Özel Bölüm

2.1K 79 38
                                    

Merhaba!

Özlediğinizi düşünerek yeni bir özel bölüm yazmaya karar verdim.

Diğer özel bölümlerden bağımsızdır.

Keyifli okumalar🥳💕

"Beyninin olmadığına yemin ediyorum ama kanıtlayamıyorum işte."

Emre Deniz'in yaptığı salak esprilere söylenirken ofladım. Bahar ve Selim de hala gelmemişti. Alt tarafı markete gidip su alacaklardı.

Emre'nin yanındaki Çakır'a göz ucuyla baktım. Gözlerimiz kesişirken kafamı hızlıca çevirip yerdeki çimenleri incelemeye başladım.

Bu sabah tartışmıştık. Benimle yaşıt olan bir erkek kuzenim başka bir şehirden buraya bir cezane için gelmişti, sonra da bizim eve uğramıştı. Gitmeden önce ona son kez sarılmıştım. Çakır da o sıralarda gelmiş ve beni beklerken görmüştü.

"Tamamdır görüşürüz Ali. Kendine dikkat et tamam mı?"

"Ederim. Annemlerle gelince daha fazla vaktimiz olacak."

Başımla onaylayıp sarıldım. "Öğretmenin için üzgünüm."

Ali sessizliğini koruduğunda yanaklarını sıktım. "Hala bizimle kalabilirsin."

"Başka bir zaman, söz balım."

Aliyle vedalaştıktan sonra gözden kaybolduğu sırada Çakır'ın arkadaki bir binadan çıkmasıyla şaşkınca ona bakakalmıştım.

O... Sinirli miydi?

"Bu kadar basit miydi?"

Çakır'ın benden bir metre geride durup sinirli ve kırgın çıkan sesine karşılık donmuş bir şekilde bakıyordum.

"Hem telefonumu açmıyorsun. Burada başka birine sarılıyorsun. Ve o sana yavşıyor!"

Derin bir nefes alıp histerik bir şekilde güldü. "Aslında yavşamıyor. Sanırım aldatıldım."

Çakır'a bunları beklemediğim için şok içinde bakarken o çoktan arkasını dönüp ilerlemeye başlamıştı.

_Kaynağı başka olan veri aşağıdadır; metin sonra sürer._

(** The effects of [o] are an initial part of [expected], and all of it when
    [o] returned. *)
Definition performs {A} (o : Outcome U A) (expected : list Event) : Prop :=
  events o `prefix_of` expected /\ (forall a, result o = Returns a -> events o = expected).

(** The world after user code [f] ran on the current task [t]. *)
Definition user_step (f : Task -> U -> CallResult U) (t : Task) (w : World U) : World U :=
  with_user (cr_user (f t (user w))) (with_current_task (Some (cr_task (f t (user w)))) w).

Definition pre_hook_failure_log (h : option string * PreHook U) : Event :=
  if truthy h.1
  then EvLog EXCEPTION "Pre-hook (%s) failed" [ArgStr (default "" h.1)]
  else EvLog EXCEPTION "Pre-hook failed" [].

Definition post_hook_failure_log (h : option string * PostHook U) : Event :=
  if truthy h.1
  then EvLog EXCEPTION "Post-hook (%s) failed" [ArgStr (default "" h.1)]
  else EvLog EXCEPTION "Post-hook failed" [].

(** The arguments [call_process] hands to the handler. *)
Definition process_args (c : Service U) (t : Task) : list Task :=
  match process_arg_num c with
  | O => []
  | S _ => [t]
  end.

(** The world after [hincrby name key 1]. *)
Definition bump (name key : string) (w : World U) : World U :=
  with_rs (with_counters
             (<[(name, key) := default 0 (counters (rs w) !! (name, key)) + 1]>
                (counters (rs w))) (rs w)) w.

Kendime geldiğimde sinirle bağırdım. "Seni aldattım mı!? Sen aptal mısın?"

Sonlara doğru sesim kısılırken Çakır yerinde durmuş ama bana dönmemişti.

"Kimdi o zaman?"

Sert çıkan sesine karşılık sinirden ağlamak istiyordum.

"Kuzenimdi aptal!"

Kapının önüne oturduğumda yeri inceliyordum.

Karşımda duran bir çift ayakkabı görünce kafamı kaldırıp sinirle yüzüne baktım. Önümde eğildiğinde şaşkın ve mahçup bir ifadeyle bana bakıyordu.

"Duru ben... Özü-"

Kırgınlıkla sözünü kestim. "Sakın özür dilemeye kalkma Çakır. Bunun özür ile bir alakası yok. Resmen aldattığımı düşündün. Düzgünce sorup cevap vermemi bile beklemedin sen. Bu... Güvensizlik..."

Sonlara doğru titreyen sesimle kendime lanetler gönderirken hışımla ayağa kalktım. Adım atacağım sırada Çakır hızla ayağa kalkıp bileğimden tuttu.

Kolumu kurtarmaya çalışıp hala yüzümü ona dönmezken bileğimi bırakıp ellerini yanaklarıma koyup gözlerimizi birleştirdiğinde yutkundum.